• Work task
Look for the word "methods". Copy every line of the listing where it occurs.
──────── Source data ────────
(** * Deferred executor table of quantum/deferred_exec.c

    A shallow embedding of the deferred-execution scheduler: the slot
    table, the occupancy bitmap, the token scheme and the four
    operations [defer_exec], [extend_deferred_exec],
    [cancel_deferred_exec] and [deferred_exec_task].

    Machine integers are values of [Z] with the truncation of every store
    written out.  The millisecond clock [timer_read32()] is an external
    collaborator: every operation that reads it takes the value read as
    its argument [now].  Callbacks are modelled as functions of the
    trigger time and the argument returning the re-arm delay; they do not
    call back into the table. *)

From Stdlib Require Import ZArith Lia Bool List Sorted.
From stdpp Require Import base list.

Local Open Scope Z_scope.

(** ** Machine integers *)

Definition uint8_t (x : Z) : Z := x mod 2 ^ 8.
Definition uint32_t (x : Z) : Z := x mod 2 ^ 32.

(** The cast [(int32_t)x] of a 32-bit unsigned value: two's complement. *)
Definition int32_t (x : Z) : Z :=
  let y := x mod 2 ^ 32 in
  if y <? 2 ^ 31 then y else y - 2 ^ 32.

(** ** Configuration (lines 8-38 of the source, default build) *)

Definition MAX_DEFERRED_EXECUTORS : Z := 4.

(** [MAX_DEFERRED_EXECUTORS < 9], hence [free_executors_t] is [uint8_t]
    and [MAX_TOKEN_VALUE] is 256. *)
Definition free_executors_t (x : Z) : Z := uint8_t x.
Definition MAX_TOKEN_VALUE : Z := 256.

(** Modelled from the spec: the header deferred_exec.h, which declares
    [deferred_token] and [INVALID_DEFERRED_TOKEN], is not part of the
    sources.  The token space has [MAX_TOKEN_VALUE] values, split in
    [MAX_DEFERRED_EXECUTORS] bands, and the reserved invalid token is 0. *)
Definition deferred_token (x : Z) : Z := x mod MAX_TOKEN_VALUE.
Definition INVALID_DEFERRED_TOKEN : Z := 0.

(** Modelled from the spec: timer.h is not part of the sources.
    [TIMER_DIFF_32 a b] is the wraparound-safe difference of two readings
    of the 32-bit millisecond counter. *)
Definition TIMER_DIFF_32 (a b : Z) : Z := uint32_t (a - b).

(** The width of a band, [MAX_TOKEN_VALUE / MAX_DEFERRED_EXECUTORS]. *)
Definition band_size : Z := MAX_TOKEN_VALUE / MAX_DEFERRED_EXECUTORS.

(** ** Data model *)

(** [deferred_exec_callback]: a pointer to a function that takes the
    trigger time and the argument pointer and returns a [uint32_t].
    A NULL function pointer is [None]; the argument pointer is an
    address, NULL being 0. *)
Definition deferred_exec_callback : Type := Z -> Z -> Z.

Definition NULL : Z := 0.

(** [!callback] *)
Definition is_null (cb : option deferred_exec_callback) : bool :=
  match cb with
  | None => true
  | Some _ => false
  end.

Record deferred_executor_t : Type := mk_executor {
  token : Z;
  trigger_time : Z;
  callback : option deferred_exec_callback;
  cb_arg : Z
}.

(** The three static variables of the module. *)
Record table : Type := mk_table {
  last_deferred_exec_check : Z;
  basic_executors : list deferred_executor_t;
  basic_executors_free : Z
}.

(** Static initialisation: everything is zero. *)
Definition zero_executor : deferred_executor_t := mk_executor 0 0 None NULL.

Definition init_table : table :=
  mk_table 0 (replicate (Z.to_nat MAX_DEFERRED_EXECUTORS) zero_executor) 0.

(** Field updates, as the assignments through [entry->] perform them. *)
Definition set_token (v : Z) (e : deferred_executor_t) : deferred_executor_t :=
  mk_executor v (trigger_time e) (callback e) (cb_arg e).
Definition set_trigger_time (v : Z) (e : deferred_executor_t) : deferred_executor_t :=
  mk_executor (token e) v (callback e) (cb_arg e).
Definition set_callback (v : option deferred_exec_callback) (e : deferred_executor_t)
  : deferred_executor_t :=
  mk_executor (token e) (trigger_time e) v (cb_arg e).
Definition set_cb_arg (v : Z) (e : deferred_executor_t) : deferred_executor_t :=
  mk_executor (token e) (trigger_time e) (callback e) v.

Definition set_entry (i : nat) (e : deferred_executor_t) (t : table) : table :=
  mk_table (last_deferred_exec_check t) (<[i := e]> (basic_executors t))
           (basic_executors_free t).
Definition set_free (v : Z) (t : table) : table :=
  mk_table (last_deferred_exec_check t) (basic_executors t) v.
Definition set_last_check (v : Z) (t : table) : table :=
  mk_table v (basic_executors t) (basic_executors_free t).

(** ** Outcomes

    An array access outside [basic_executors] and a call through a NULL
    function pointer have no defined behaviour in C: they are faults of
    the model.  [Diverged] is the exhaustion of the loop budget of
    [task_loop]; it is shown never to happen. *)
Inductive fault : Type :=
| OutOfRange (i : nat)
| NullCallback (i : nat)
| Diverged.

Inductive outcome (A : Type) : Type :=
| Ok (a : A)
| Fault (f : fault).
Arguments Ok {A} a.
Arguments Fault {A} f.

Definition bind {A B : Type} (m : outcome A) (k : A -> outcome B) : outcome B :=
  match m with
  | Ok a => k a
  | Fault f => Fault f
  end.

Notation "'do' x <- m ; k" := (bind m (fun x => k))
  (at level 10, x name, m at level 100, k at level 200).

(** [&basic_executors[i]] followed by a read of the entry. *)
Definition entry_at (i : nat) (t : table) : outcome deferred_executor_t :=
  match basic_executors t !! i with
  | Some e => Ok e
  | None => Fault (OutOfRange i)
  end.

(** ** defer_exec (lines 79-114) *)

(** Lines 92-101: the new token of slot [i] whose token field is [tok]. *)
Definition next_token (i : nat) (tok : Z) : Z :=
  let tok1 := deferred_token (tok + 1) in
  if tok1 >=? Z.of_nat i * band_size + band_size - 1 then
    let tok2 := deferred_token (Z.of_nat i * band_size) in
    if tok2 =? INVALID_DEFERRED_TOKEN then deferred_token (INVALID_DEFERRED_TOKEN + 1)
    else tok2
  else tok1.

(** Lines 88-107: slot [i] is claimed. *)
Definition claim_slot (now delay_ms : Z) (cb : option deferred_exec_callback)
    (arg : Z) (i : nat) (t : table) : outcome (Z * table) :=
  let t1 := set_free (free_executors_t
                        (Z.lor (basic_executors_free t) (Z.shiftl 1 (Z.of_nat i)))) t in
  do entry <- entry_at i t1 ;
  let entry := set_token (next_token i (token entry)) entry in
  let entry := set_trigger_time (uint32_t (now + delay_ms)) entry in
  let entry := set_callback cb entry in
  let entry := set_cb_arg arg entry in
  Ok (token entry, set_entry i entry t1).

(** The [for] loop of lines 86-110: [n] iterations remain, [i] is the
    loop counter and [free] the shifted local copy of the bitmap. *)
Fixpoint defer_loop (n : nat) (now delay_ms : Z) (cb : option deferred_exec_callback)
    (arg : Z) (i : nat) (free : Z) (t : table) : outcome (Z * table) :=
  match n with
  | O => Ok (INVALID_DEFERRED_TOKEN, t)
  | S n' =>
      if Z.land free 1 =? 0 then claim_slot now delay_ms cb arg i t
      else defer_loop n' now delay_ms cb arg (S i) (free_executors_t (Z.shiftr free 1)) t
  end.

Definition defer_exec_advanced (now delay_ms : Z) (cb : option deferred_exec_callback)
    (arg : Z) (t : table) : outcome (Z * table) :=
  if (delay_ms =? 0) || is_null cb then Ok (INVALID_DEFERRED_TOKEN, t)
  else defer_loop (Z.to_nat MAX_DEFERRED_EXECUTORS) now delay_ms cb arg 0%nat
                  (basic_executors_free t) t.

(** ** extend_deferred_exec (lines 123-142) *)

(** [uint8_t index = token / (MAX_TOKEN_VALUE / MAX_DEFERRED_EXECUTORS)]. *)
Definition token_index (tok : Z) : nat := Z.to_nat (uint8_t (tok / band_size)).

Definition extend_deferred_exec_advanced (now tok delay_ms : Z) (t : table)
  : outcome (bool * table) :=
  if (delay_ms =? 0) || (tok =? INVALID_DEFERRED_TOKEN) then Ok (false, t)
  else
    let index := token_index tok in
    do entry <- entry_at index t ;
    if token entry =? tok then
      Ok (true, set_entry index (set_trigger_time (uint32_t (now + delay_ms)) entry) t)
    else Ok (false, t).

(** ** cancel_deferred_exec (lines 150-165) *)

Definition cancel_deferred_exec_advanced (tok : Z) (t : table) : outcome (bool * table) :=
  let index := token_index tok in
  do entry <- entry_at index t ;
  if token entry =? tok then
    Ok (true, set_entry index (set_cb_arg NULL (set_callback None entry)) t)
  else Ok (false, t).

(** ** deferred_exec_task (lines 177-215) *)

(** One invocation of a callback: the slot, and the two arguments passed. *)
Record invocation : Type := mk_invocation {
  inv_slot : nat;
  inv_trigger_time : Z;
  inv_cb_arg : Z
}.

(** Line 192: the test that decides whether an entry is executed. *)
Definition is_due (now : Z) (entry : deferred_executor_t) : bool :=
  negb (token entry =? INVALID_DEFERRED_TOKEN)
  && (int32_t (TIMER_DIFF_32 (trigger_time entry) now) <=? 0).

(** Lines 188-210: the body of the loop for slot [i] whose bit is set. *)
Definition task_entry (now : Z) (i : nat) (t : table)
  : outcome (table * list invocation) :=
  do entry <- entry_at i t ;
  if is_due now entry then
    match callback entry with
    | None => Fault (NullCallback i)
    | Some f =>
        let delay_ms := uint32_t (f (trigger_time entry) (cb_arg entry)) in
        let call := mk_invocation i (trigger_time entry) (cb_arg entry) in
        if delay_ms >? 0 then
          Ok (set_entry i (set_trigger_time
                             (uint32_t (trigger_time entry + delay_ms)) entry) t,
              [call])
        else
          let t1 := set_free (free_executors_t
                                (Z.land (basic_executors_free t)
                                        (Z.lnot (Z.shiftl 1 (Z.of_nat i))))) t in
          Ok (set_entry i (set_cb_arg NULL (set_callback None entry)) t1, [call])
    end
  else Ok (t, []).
────────
──────── Source data ────────
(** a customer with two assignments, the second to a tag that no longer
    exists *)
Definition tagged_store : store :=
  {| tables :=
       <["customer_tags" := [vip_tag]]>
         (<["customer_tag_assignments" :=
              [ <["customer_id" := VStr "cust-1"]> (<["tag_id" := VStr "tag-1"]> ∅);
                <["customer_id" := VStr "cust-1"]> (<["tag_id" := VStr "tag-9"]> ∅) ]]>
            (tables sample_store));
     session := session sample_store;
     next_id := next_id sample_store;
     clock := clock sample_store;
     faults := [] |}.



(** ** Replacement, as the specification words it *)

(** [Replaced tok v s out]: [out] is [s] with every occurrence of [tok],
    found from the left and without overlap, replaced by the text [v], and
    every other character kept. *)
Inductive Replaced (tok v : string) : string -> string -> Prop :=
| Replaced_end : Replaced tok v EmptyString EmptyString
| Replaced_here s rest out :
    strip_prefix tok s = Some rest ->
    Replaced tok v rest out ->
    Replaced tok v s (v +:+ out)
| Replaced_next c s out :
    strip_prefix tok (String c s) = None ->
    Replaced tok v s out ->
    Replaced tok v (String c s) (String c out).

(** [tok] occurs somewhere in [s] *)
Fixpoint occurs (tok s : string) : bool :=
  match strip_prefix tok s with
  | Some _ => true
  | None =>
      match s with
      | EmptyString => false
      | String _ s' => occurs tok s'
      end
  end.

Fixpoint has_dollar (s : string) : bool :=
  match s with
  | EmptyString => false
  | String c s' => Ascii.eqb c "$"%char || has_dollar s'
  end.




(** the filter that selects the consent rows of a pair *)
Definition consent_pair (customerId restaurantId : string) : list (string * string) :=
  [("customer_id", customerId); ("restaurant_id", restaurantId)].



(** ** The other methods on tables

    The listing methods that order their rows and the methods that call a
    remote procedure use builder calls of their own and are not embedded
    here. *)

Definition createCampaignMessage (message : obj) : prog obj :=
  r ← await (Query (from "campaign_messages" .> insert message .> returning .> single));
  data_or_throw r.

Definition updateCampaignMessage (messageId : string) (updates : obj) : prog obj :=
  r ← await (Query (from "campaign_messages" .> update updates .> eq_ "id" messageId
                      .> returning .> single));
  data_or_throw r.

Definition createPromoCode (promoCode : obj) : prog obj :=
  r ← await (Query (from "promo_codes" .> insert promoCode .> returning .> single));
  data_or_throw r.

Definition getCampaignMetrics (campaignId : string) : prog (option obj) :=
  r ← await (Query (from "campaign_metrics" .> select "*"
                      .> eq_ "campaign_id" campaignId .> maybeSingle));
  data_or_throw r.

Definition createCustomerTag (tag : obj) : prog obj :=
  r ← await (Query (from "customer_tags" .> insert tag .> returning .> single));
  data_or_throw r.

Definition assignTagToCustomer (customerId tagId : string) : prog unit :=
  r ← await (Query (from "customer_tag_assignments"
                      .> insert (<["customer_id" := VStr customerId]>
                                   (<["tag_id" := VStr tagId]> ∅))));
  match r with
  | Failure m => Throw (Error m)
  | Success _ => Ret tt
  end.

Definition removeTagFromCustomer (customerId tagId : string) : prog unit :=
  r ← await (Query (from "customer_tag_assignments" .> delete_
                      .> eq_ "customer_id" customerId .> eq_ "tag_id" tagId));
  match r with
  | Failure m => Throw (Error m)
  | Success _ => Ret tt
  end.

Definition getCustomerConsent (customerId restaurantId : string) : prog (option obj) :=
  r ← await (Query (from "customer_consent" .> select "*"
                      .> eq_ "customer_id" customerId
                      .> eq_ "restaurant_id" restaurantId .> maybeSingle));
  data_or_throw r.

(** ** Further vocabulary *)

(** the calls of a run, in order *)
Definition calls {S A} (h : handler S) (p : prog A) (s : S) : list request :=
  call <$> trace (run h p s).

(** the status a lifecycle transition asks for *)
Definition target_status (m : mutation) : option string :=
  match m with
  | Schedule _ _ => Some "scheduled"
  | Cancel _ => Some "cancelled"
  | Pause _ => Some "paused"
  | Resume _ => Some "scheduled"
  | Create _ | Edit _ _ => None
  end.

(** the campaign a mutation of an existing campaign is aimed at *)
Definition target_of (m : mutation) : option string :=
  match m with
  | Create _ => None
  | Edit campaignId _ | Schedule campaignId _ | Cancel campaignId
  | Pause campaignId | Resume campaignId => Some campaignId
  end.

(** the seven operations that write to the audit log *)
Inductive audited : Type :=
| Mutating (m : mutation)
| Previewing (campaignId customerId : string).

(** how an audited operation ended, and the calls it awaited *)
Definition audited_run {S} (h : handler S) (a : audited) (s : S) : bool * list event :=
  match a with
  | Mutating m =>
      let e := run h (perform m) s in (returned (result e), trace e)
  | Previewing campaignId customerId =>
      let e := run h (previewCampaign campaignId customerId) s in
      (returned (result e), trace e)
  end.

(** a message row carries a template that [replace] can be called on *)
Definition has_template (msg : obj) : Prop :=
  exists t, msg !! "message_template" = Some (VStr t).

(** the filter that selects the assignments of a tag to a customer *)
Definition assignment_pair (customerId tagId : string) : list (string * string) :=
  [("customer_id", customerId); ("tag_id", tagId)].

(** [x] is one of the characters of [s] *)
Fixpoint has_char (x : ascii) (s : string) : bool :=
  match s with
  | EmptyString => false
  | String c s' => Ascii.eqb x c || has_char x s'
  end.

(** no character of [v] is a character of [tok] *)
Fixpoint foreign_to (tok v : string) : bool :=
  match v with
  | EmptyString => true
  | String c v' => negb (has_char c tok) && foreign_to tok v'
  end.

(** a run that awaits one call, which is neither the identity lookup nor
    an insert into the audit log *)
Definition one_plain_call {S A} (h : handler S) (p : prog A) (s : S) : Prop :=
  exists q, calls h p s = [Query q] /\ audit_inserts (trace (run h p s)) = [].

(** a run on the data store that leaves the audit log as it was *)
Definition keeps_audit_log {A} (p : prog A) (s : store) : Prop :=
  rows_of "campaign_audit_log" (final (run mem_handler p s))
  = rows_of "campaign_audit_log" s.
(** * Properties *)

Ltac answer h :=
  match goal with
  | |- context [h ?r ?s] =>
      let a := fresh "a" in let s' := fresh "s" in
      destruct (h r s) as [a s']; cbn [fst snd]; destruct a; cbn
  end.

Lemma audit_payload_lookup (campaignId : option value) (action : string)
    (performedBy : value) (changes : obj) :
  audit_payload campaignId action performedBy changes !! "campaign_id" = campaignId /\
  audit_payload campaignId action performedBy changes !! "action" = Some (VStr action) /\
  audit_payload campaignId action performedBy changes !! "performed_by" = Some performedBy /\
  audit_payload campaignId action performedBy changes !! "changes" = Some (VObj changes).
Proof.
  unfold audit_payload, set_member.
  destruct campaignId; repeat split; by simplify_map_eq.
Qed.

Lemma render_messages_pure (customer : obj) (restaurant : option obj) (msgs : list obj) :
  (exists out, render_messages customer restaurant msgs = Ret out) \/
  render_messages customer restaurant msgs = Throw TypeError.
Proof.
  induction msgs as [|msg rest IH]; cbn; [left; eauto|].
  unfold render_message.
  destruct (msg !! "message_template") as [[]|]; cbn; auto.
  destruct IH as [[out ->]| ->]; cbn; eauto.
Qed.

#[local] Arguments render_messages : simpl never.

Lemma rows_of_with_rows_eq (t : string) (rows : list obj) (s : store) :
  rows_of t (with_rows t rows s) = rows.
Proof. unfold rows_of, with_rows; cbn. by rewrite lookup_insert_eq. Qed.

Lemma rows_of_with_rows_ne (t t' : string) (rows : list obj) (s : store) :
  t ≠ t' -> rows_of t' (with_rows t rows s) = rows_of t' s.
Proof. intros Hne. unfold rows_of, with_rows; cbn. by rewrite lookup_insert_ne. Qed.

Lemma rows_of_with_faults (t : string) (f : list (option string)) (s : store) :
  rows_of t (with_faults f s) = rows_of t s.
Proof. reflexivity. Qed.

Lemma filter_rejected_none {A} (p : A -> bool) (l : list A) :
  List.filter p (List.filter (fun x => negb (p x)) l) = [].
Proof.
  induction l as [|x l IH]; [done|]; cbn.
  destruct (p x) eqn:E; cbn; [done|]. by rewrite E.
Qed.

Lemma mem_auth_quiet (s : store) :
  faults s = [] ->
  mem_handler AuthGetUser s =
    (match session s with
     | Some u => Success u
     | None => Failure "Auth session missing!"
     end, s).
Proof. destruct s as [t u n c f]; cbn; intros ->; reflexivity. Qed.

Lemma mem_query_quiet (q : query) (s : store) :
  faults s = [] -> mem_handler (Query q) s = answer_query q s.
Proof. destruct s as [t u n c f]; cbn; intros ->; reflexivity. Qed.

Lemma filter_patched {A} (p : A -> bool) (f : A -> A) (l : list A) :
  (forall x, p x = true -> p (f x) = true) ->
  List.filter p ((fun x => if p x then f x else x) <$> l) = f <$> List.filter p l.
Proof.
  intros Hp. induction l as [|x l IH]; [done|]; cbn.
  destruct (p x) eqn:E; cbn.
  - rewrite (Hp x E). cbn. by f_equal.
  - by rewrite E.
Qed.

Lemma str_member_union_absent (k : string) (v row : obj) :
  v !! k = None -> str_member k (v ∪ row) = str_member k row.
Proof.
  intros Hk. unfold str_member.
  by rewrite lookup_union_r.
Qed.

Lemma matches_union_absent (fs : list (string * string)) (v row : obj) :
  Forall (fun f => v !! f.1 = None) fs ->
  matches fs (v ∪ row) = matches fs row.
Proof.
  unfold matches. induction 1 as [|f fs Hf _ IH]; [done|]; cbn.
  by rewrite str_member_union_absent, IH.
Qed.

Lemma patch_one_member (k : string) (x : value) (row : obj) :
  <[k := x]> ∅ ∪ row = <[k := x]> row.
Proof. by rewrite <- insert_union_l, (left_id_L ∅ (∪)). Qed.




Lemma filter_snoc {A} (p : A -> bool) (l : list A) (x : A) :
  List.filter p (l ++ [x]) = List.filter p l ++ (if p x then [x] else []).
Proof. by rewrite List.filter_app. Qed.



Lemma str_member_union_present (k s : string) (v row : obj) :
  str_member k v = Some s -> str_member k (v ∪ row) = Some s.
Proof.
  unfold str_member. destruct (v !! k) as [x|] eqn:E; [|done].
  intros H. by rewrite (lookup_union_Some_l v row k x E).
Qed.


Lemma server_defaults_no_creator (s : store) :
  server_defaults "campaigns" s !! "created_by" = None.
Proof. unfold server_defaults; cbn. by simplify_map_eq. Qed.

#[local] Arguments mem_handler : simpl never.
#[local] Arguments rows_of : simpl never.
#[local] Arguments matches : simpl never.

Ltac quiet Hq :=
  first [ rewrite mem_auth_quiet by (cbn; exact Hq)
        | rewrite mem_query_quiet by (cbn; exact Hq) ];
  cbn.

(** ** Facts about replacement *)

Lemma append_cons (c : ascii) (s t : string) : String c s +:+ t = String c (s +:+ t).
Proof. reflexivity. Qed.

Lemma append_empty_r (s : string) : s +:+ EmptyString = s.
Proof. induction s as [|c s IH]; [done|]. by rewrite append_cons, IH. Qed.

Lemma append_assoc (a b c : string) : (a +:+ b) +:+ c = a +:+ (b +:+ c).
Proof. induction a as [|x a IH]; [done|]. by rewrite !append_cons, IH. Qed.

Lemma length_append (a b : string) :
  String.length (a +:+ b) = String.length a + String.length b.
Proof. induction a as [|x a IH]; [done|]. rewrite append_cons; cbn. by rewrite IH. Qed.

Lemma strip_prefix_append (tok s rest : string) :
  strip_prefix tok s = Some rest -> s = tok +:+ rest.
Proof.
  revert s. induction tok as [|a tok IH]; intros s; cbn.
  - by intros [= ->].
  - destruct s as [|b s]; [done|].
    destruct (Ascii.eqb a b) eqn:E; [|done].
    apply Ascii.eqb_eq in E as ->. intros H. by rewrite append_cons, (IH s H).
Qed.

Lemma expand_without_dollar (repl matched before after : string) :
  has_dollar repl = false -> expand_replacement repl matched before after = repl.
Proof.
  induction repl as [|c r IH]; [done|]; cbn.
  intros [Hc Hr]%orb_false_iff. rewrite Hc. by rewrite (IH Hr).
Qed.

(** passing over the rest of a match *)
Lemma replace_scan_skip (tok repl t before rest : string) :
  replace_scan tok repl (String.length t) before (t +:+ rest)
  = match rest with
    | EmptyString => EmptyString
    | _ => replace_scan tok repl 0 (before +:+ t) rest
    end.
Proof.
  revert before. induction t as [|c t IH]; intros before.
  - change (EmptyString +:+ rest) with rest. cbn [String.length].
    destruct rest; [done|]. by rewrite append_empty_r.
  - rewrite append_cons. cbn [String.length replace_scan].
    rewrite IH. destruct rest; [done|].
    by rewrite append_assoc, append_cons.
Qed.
────────
• Expected answer
(** ** The other methods on tables
    The listing methods that order their rows and the methods that call a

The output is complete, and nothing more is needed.